Economists Gregory Casey (Gregory Casey), Stephie Fried (Stephie Fried), and Matthew Gibson (Matthew Gibson) wrote in a paper published on the San Francisco Federal Reserve website on Tuesday: “Our findings suggest that without large-scale reductions in carbon emissions, future increases in extreme heat will reduce capital stocks by 5.4%, and annual consumption by 1.8% by 2200.”

The study predicted the future vulnerability of outdoor workers to thermal stress, measured by the number of days each year exceeding the safety threshold considered “heavy work.” According to the author's predictions, by the end of this century, this number will rise sharply, from 22 days in 2020 to around 80 days in 2100.

The authors divided economic output from 1950 to 2019 into five sectors to study how loss of labor productivity due to extreme heat affects the economy. Although services and manufacturing play the biggest role, most of the work is done indoors. Of the rest of the outdoor industries, including agriculture and mining, the construction industry accounts for the largest share of US output.
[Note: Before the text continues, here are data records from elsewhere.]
(** * Chess overlay analyzer: board encoder, engine session, move formatter

    Shallow embedding of [board_detector.py], [stockfish_engine.py],
    [chess_analyzer.py] and of the analysis run of [overlay_app.py], and
    the properties of the encoder, the engine session, the move formatter
    and the run that are established about them.

    Conventions.  A Python [str] is a [string]; a Python list indexed by
    position is a [list] read with stdpp's lookup; a dictionary with string
    keys is a [gmap string _]; a call that may raise is a value of [res],
    whose [Raise] carries the text [str(e)] of the exception. *)

From Stdlib Require Import ZArith List String Ascii Bool Lia.
From Stdlib Require Import DecimalString.
From Corelib Require Import SpecFloat.
From stdpp Require Import base option list sorting gmap strings.

Local Open Scope string_scope.
Local Open Scope Z_scope.

(* ================================================================== *)
(** * Python glue: exceptions, loops, [str] of an integer                *)
(* ================================================================== *)

Module Py.

(** Outcome of a call: a value, or an exception whose [str(e)] is [msg]. *)
Inductive res (A : Type) : Type :=
| Ok (a : A)
| Raise (msg : string).
Arguments Ok {A} a.
Arguments Raise {A} msg.

#[global] Instance res_ret : MRet res := fun A a => Ok a.
#[global] Instance res_bind : MBind res := fun A B k m =>
  match m with
  | Ok a => k a
  | Raise msg => Raise msg
  end.

(** [for x in xs: body], threading the loop-carried variables [s]. *)
Fixpoint for_in {X S : Type} (xs : list X) (body : X -> S -> res S) (s : S)
  : res S :=
  match xs with
  | [] => Ok s
  | x :: xs' => s' ← body x s; for_in xs' body s'
  end.

(** [range(n)] *)
Definition range (n : nat) : list nat := seq 0 n.

(** [l[i]] for a non-negative index: [IndexError] outside the list. *)
Definition getitem {A} (l : list A) (i : nat) : res A :=
  match l !! i with
  | Some x => Ok x
  | None => Raise "list index out of range"
  end.

(** [str(n)] for an integer. *)
Definition str_of_Z (z : Z) : string := NilZero.string_of_int (Z.to_int z).
Definition str_of_nat (n : nat) : string := str_of_Z (Z.of_nat n).

End Py.
Import Py.

(* ================================================================== *)
(** * Binary64 floating point, as Python and NumPy use it                *)
(* ================================================================== *)

Module Float64.

Definition prec : Z := 53.
Definition emax : Z := 1024.

(** A [float]: IEEE 754 binary64, in the Standard Library's specification
    of floating-point numbers. *)
Definition float := spec_float.
(** When a recipe is cookable and its ingredient names are pairwise
    distinct up to letter case, planning it once asks the netting stage for
    nothing but optional ingredients: every netting line is the line of an
    ingredient flagged optional. *)
Theorem cookable_needs_only_optional recipe recipes inventory e :
  find (fun r => String.eqb (Recipe.id r) (Recipe.id recipe)) recipes = Some recipe ->
  List.NoDup (map (fun i : RecipeIngredient.t => toLowerCase (Ingredient.name i))
                  (Recipe.ingredients recipe)) ->
  canCook recipe inventory = true ->
  In e (netting (aggregate [Plan.mk (Recipe.id recipe) 1] recipes) inventory) ->
  exists q : RecipeIngredient.t,
    In q (Recipe.ingredients recipe)
    /\ Item.name e = toLowerCase (Ingredient.name q)
    /\ truthy (RecipeIngredient.optional q) = true.
Proof.
  intros Hf Hnd Hcook He.
  pose proof He as (d & Hd & Ha & Hp & _)%netting_in.
  destruct (aggregate_origin _ _ _ _ Hd) as (q & (p & r & Hpin & Hfr & Hq) & Hk).
  destruct Hpin as [<-|[]]. simpl in Hfr. rewrite Hf in Hfr. injection Hfr as <-.
  exists q. split; [exact Hq|]. split; [now symmetry|].
  destruct (truthy (RecipeIngredient.optional q)) eqn:O; [reflexivity|exfalso].
  assert (Hmiss : missing_ingredient inventory q = false).
  { apply not_true_is_false. intros M.
    unfold canCook in Hcook. apply Nat.eqb_eq in Hcook.
    unfold checkCookability in Hcook. rewrite check_from in Hcook.
    apply List.length_zero_iff_nil in Hcook. rewrite app_nil_l in Hcook.
    assert (Hin : In (Ingredient.name q)
              (map (fun req : RecipeIngredient.t => Ingredient.name req)
                   (List.filter (missing_ingredient inventory) (Recipe.ingredients recipe)))).
    { apply (List.in_map (fun req : RecipeIngredient.t => Ingredient.name req)).
      apply List.filter_In. auto. }
    rewrite Hcook in Hin. destruct Hin. }
  unfold missing_ingredient in Hmiss. rewrite O in Hmiss. simpl in Hmiss.
  rewrite <- Hk, in_stock_same_name in Ha, Hp.
  destruct (find _ inventory) as [i|]; [|discriminate Hmiss].
  apply Z.ltb_ge in Hmiss. simpl in Hp.
  rewrite (aggregate_amount _ _ _ _ Hd) in Hp.
  unfold demand, plan_demand in Hp. simpl in Hp. rewrite Hf in Hp.
  rewrite <- Hk, (recipe_demand_unique q 1 _ Hq Hnd) in Hp. lia.
Qed.
(** C6.  For the filter object [{symbol: "BTC-USD", side: "buy"}] with no
    limit and no cursor, [getOrders] dispatches a [GET] to the orders path
    followed by [?symbol=BTC-USD&side=buy]: the two parameters in the
    order of the object, and no other. *)
Theorem getOrders_symbol_side_query {P : Platform} (config : RobinhoodConfig) :
  getOrders config (Some [("symbol", Some "BTC-USD"); ("side", Some "buy")]) None None
  = makeRequest config "/api/v1/crypto/trading/orders/?symbol=BTC-USD&side=buy" "GET" None
  /\ "/api/v1/crypto/trading/orders/?symbol=BTC-USD&side=buy"
     = "/api/v1/crypto/trading/orders/" ++ "?" ++ JS.join ["symbol=BTC-USD"; "side=buy"] "&".
Proof. split; reflexivity. Qed.

(** The query of [getBestBidAsk] for any list of symbols. *)
Lemma getBestBidAsk_query {P : Platform} (config : RobinhoodConfig) (symbols : list string) :
  getBestBidAsk config (Some symbols)
  = makeRequest config
      ("/api/v1/crypto/marketdata/best_bid_ask/?"
       ++ JS.join (map (fun s => "symbol=" ++ s) symbols) "&")
      "GET" None.
Proof. reflexivity. Qed.

(** C7.  For the symbols [["BTC-USD", "ETH-USD"]], [getBestBidAsk] dispatches
    a [GET] to the best-bid-ask path of the market data with the query
    [symbol=BTC-USD&symbol=ETH-USD]: one parameter for each symbol, in the
    order of the list, joined by [&]. *)
Theorem getBestBidAsk_two_symbols {P : Platform} (config : RobinhoodConfig) :
  getBestBidAsk config (Some ["BTC-USD"; "ETH-USD"])
  = makeRequest config
      "/api/v1/crypto/marketdata/best_bid_ask/?symbol=BTC-USD&symbol=ETH-USD" "GET" None
  /\ "symbol=BTC-USD&symbol=ETH-USD"
     = JS.join (map (fun s => "symbol=" ++ s) ["BTC-USD"; "ETH-USD"]) "&".
Proof. split; reflexivity. Qed.

(** A falsy limit pushes nothing, and neither does a falsy cursor. *)
Lemma push_limit_falsy {P : Platform} (queryParams : list string)
  (limit : option JS.number) (cursor : option string) :
  JS.truthy JS.ToBoolean_number limit = false ->
  push_limit_cursor queryParams limit cursor = push_limit_cursor queryParams None cursor.
Proof.
  unfold push_limit_cursor.
  destruct limit as [n |]; cbn [JS.truthy]; intros Hl; rewrite ?Hl; reflexivity.
Qed.

Lemma push_cursor_falsy {P : Platform} (queryParams : list string)
  (limit : option JS.number) (cursor : option string) :
  JS.truthy JS.ToBoolean_string cursor = false ->
  push_limit_cursor queryParams limit cursor = push_limit_cursor queryParams limit None.
Proof.
  unfold push_limit_cursor.
  destruct cursor as [c |]; cbn [JS.truthy]; intros Hc; rewrite ?Hc; reflexivity.
Qed.
(** * ngx_freebsd_sendfile_chain: the FreeBSD output-chain transmission engine

    Shallow embedding of [src/os/unix/ngx_freebsd_sendfile_chain.c] and the
    properties of its coalescing scans, its completion pass and its retry
    loop.

    Conventions of the embedding.

    - Pointers to hunks are references into a store of hunks, so two chain
      links may share one hunk; a chain pointer ([ngx_chain_t *]) is the
      list of links reachable from it, [NULL] being the empty list.  Every
      chain pointer the function handles is a suffix of the chain it was
      called with, and for two suffixes of one list being the same pointer
      is being the same list (lemma [suffix_same_pointer]).
    - [char *] addresses, [off_t] offsets and the [ssize_t]/[size_t] byte
      counts are integers of [Z].  The widths of these C types come from
      the platform's headers, not from this file; the arithmetic here is
      the exact one, which is what the C code computes as long as no
      difference or sum leaves the range of its type (the casts to
      [size_t] of lines 86 and 99 are then the identity).
    - Everything outside the function is an input: what the pool, the
      socket option and the two system calls answer during one iteration of
      the loop is an [os_reply]; a call consumes one reply per iteration.
      The system calls issued are recorded in the machine's trace.
    - The [ngx_log_*] calls have no effect on the state modelled here and
      are left out. *)

From Stdlib Require Import ZArith List Bool Lia.
Import ListNotations.
Open Scope Z_scope.

(** ** Data model *)

Definition NULL : Z := 0.

Record ngx_file_t := { fd : Z }.

Record ngx_hunk_t := {
  pos : Z;          (* char *pos:  start of the unsent memory data *)
  last : Z;         (* char *last: end of the memory data *)
  file_pos : Z;     (* off_t file_pos *)
  file_last : Z;    (* off_t file_last *)
  type : Z;         (* int type: storage bits and flags *)
  file : ngx_file_t (* ngx_file_t *file, dereferenced only for file hunks *)
}.

(** Modelled from the spec: [ngx_hunk.h] is not part of the sources at hand;
    it declares the type bits and the three macros used by the function.
    The spec's data model has memory spans (range [pos, last)), file spans
    (range [file_pos, file_last)) and special spans, which carry nothing
    but flags; the size of a span is [last - pos] or
    [file_last - file_pos].  The function tests the memory and the file bit
    independently, so the type is a bit set as in the header. *)
Definition NGX_HUNK_IN_MEMORY : Z := 0x0001.
Definition NGX_HUNK_FILE : Z := 0x0100.
Definition NGX_HUNK_FLUSH : Z := 0x1000.
Definition NGX_HUNK_LAST : Z := 0x2000.

(** [h->type & MASK] used as a C condition. *)
Definition has_bits (h : ngx_hunk_t) (mask : Z) : bool :=
  negb (Z.land (type h) mask =? 0).

(** Modelled from the spec: [ngx_hunk_special(h)] of [ngx_hunk.h], the hunk
    has no bit other than the flush and last flags. *)
Definition ngx_hunk_special (h : ngx_hunk_t) : bool :=
  type h =? Z.land (type h) (Z.lor NGX_HUNK_FLUSH NGX_HUNK_LAST).

(** Modelled from the spec: [ngx_hunk_in_memory_only(h)] of [ngx_hunk.h],
    of the memory and file bits exactly the memory bit is set. *)
Definition ngx_hunk_in_memory_only (h : ngx_hunk_t) : bool :=
  Z.land (type h) (Z.lor NGX_HUNK_IN_MEMORY NGX_HUNK_FILE)
  =? NGX_HUNK_IN_MEMORY.

(** Modelled from the spec: [ngx_hunk_size(h)] of [ngx_hunk.h], the
    remaining size of a span. *)
Definition ngx_hunk_size (h : ngx_hunk_t) : Z :=
  if has_bits h NGX_HUNK_IN_MEMORY then last h - pos h
  else file_last h - file_pos h.

(** Hunk pointers and the store they point into. *)
Definition hunk_ref := nat.
Definition store := hunk_ref -> ngx_hunk_t.

Definition upd (st : store) (p : hunk_ref) (h : ngx_hunk_t) : store :=
  fun q => if Nat.eqb q p then h else st q.

(** A chain pointer: the links from it on, each holding its [hunk]. *)
Definition ngx_chain_t := list hunk_ref.

Fixpoint chain_eqb (a b : ngx_chain_t) : bool :=
  match a, b with
  | [], [] => true
  | x :: a', y :: b' => Nat.eqb x y && chain_eqb a' b'
  | _, _ => false
  end.

Definition is_suffix (a b : ngx_chain_t) : Prop := exists k, b = k ++ a.

Record iovec := { iov_base : Z; iov_len : Z }.

(** An [ngx_array_t] of [struct iovec], newest entry first: the head is the
    entry the local [iov] points to, and [iov == NULL] is the empty array
    ([iov] is reset together with the array before each scan).  [elts]
    gives the entries in the order the system calls see them. *)
Definition ngx_array_t := list iovec.
Definition elts (a : ngx_array_t) : list iovec := rev a.
Definition nelts (a : ngx_array_t) : nat := length a.

Record ngx_connection_t := {
  c_fd : Z;               (* c->fd *)
  c_write_ready : bool;   (* c->write->ready *)
  c_sent : Z;             (* c->sent *)
  c_tcp_nopush : bool     (* c->tcp_nopush *)
}.

(** The two tunables of [ngx_freebsd_init.h]. *)
Record ngx_freebsd_tunables := {
  ngx_freebsd_use_tcp_nopush : Z;
  ngx_freebsd_sendfile_nbytes_bug : Z
}.

Inductive syscall :=
| sys_tcp_nopush (s : Z)
| sys_sendfile (file_fd s : Z) (offset nbytes : Z)
               (headers trailers : list iovec)
| sys_writev (s : Z) (iov : list iovec).

Record machine := {
  conn : ngx_connection_t;
  hunks : store;
  trace : list syscall     (* system calls issued, oldest first *)
}.

(** What the environment answers during one iteration. *)
Record os_reply := {
  header_init_ok : bool;          (* ngx_init_array(header, ...) got memory *)
  trailer_init_ok : bool;         (* ngx_init_array(trailer, ...) got memory *)
  header_push_ok : nat -> bool;   (* ngx_push_array(&header) with n entries *)
  trailer_push_ok : nat -> bool;  (* ngx_push_array(&trailer) with n entries *)
  tcp_nopush_rc : Z;              (* ngx_tcp_nopush(c->fd) *)
  io_rc : Z;                      (* return value of sendfile() or writev() *)
  io_errno : Z;                   (* ngx_errno after it *)
  io_sent : Z                     (* what sendfile() stored in &sent *)
}.

Definition NGX_ERROR : Z := -1.
Definition NGX_EINTR : Z := 4.     (* EINTR of FreeBSD's errno.h *)
Definition NGX_EAGAIN : Z := 35.   (* EAGAIN of FreeBSD's errno.h *)

(** ** The coalescing scans (lines 56-129) *)

Inductive scan_result :=
| scan_fault                       (* [iov->iov_len] with [iov == NULL] *)
| scan_nomem                       (* ngx_push_array() returned NULL *)
| scan_done (prev : Z) (arr : ngx_array_t) (hsize : Z) (ce : ngx_chain_t).

(** Lines 59-80: the header scan, from the locals [prev], [header] and
    [hsize] at a link [ce] to the locals when the loop is left. *)
Fixpoint header_scan (st : store) (push_ok : nat -> bool) (ce : ngx_chain_t)
    (prev : Z) (header : ngx_array_t) (hsize : Z) : scan_result :=
  match ce with
  | [] => scan_done prev header hsize []
  | p :: next =>
      let h := st p in
      if ngx_hunk_special h then
        header_scan st push_ok next prev header hsize
      else if negb (ngx_hunk_in_memory_only h) then
        scan_done prev header hsize ce
      else if prev =? pos h then
        match header with
        | [] => scan_fault
        | iov :: older =>
            header_scan st push_ok next (last h)
              ({| iov_base := iov_base iov;
                  iov_len := iov_len iov + (last h - pos h) |} :: older)
              (hsize + (last h - pos h))
        end
      else if push_ok (nelts header) then
        header_scan st push_ok next (last h)
          ({| iov_base := pos h; iov_len := last h - pos h |} :: header)
          (hsize + (last h - pos h))
      else scan_nomem
  end.

(** Lines 110-129: the trailer scan; the same loop without [hsize]. *)
Fixpoint trailer_scan (st : store) (push_ok : nat -> bool) (ce : ngx_chain_t)
    (prev : Z) (trailer : ngx_array_t) : scan_result :=
  match ce with
  | [] => scan_done prev trailer 0 []
  | p :: next =>
      let h := st p in
      if ngx_hunk_special h then
        trailer_scan st push_ok next prev trailer
      else if negb (ngx_hunk_in_memory_only h) then
        scan_done prev trailer 0 ce
      else if prev =? pos h then
        match trailer with
        | [] => scan_fault
        | iov :: older =>
            trailer_scan st push_ok next (last h)
              ({| iov_base := iov_base iov;
                  iov_len := iov_len iov + (last h - pos h) |} :: older)
        end
      else if push_ok (nelts trailer) then
        trailer_scan st push_ok next (last h)
          ({| iov_base := pos h; iov_len := last h - pos h |} :: trailer)
      else scan_nomem
  end.

(** Lines 92-102: coalescing of the file hunks that follow [file]. *)
Fixpoint file_coalesce (st : store) (f : ngx_hunk_t) (fsize fprev : Z)
    (ce : ngx_chain_t) : Z * ngx_chain_t :=
  match ce with
  | [] => (fsize, [])
  | p :: next =>
      let h := st p in
      if has_bits h NGX_HUNK_FILE then
        if negb (fd (file f) =? fd (file h)) || negb (fprev =? file_pos h)
        then (fsize, ce)
        else file_coalesce st f (fsize + (file_last h - file_pos h))
               (file_last h) next
      else (fsize, ce)
  end.

(** Lines 84-103: [file], [fsize] and [ce] after "get the file hunk". *)
Definition file_region (st : store) (ce : ngx_chain_t)
    : option hunk_ref * Z * ngx_chain_t :=
  match ce with
  | [] => (None, 0, [])
  | p :: next =>
      if has_bits (st p) NGX_HUNK_FILE then
        let f := st p in
        let '(fsize, ce') :=
          file_coalesce st f (file_last f - file_pos f) (file_last f) next in
        (Some p, fsize, ce')
      else (None, 0, ce)
  end.

(** ** The completion pass (lines 223-260) *)

(** Lines 238-244: the hunk is sent whole. *)
Definition hunk_consume (h : ngx_hunk_t) : ngx_hunk_t :=
  {| pos := if has_bits h NGX_HUNK_IN_MEMORY then last h else pos h;
     last := last h;
     file_pos := if has_bits h NGX_HUNK_FILE then file_last h else file_pos h;
     file_last := file_last h;
     type := type h;
     file := file h |}.
Lemma finding_of_match_or_none (c : ObjectCategory) (n : nat) :
  finding_of (match_or_none c n) = None.
Proof. unfold match_or_none. by destruct (decide _). Qed.

Lemma findings_row_counts_run (A B : Snapshot) (ts tt : list Ident) :
  findings (row_counts_run A B ts tt).1 = mismatch_finding <$> row_count_diffs A B ts.
Proof.
  unfold row_counts_run, findings.
  destruct (row_count_diffs A B ts) as [|d diffs] eqn:Hd;
    [destruct (decide _)|]; cbn [fst];
    rewrite !omap_app, !omap_count_events by done;
    cbn [omap list_omap finding_of app fmap list_fmap]; try done.
  rewrite (omap_fmap_Some finding_of diff_line mismatch_finding)
    by (by intros [[k sc] tc]).
  by destruct d as [[k sc] tc].
Qed.

Lemma findings_filtered_row_counts (A B : Snapshot) :
  findings (filtered_row_counts A B).1 =
  mismatch_finding <$>
    (if differs (filtered_table_diff A B) then []
     else row_count_diffs A B (filtered_tables A)).
Proof.
  unfold filtered_row_counts. destruct (differs _); [done|].
  apply findings_row_counts_run.
Qed.

Lemma filtered_findings (A B : Snapshot) :
  let run := Filtered.compare_databases (Some (database A)) (Some (database B)) in
  findings run.1 =
  section_findings Tables (filtered_table_diff A B) ++
  (mismatch_finding <$>
    (if differs (filtered_table_diff A B) then []
     else row_count_diffs A B (filtered_tables A))) ++
  match run.2 with
  | Ok _ =>
      section_findings Views (view_diff A B) ++
      section_findings Procedures (filtered_procedure_diff A B) ++
      section_findings Functions (filtered_function_diff A B)
  | Raise _ => []
  end.
Proof.
  intros run. subst run. rewrite filtered_run.
  pose proof (findings_filtered_row_counts A B) as Hrc.
  destruct (filtered_row_counts A B) as [lc [d_counts|e]]; cbn [fst snd] in *.
  - unfold filtered_head, filtered_tail.
    rewrite !findings_app, !findings_section, Hrc
      by (done || apply finding_of_match_or_none).
    cbn [findings omap list_omap finding_of app].
    assert (finding_of (filtered_summary A B (filtered_found A B d_counts)) = None)
      as -> by (unfold filtered_summary; by destruct (filtered_found _ _ _)).
    by rewrite !app_nil_r.
  - unfold filtered_head.
    rewrite !findings_app, !findings_section, Hrc by done.
    cbn [findings omap list_omap finding_of app]. by rewrite app_nil_r.
Qed.

Lemma elem_of_keep_rows (excluded : gset string) (rows : list Ident)
  (schema name : string) :
  (schema, name) ∈ Filtered.keep_rows excluded rows ↔
  (schema, name) ∈ rows ∧ name ∉ excluded.
Proof. unfold Filtered.keep_rows. rewrite list_elem_of_filter. simpl. tauto. Qed.

Lemma elem_of_filtered_rows (c : ObjectCategory) (s : Snapshot) (schema name : string) :
  (schema, name) ∈ filtered_rows c s ↔
  (schema, name) ∈ listed c s ∧ name ∉ excluded_names c.
Proof.
  destruct c; cbn [filtered_rows listed excluded_names];
    try apply elem_of_keep_rows;
    rewrite ?elem_of_nil, ?elem_of_empty; tauto.
Qed.

Lemma filtered_diff_compare_lists (c : ObjectCategory) (A B : Snapshot) :
  filtered_diff c A B = compare_lists (filtered_rows c A) (filtered_rows c B) "".
Proof.
  destruct c; try reflexivity;
    unfold compare_lists; cbn [filtered_diff filtered_rows list_to_set];
    by rewrite difference_diag_L.
Qed.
The authors built a model to study productivity in various sectors and its impact on macroeconomic results.

The paper said that since the construction industry is an important part of overall US investment, a decline in productivity will slow capital accumulation, which will have a long-term impact on the economy.

The researchers compared the size of capital stocks in the two situations. One scenario is that extreme heat will not increase after 2019; the other is that by 2100, the number of days of extreme heat will increase to 80 days.

Casey, Freed, and Gibson said, “We have found that future increases in extreme heat will reduce capital stocks by about 1.4% in 2100 and 5.4% in 2200. “A reduction in capital stocks reduces the economy's productive capacity, which in turn reduces consumption. As a result, we found that extreme heat would reduce annual consumption by 0.5% in 2100 and 1.8% in 2200.”

The author suggests a few caveats. Companies and employees can find ways to adapt, such as moving part of production to cooler regions or working during cooler hours of the day.

The translation is provided by third-party software.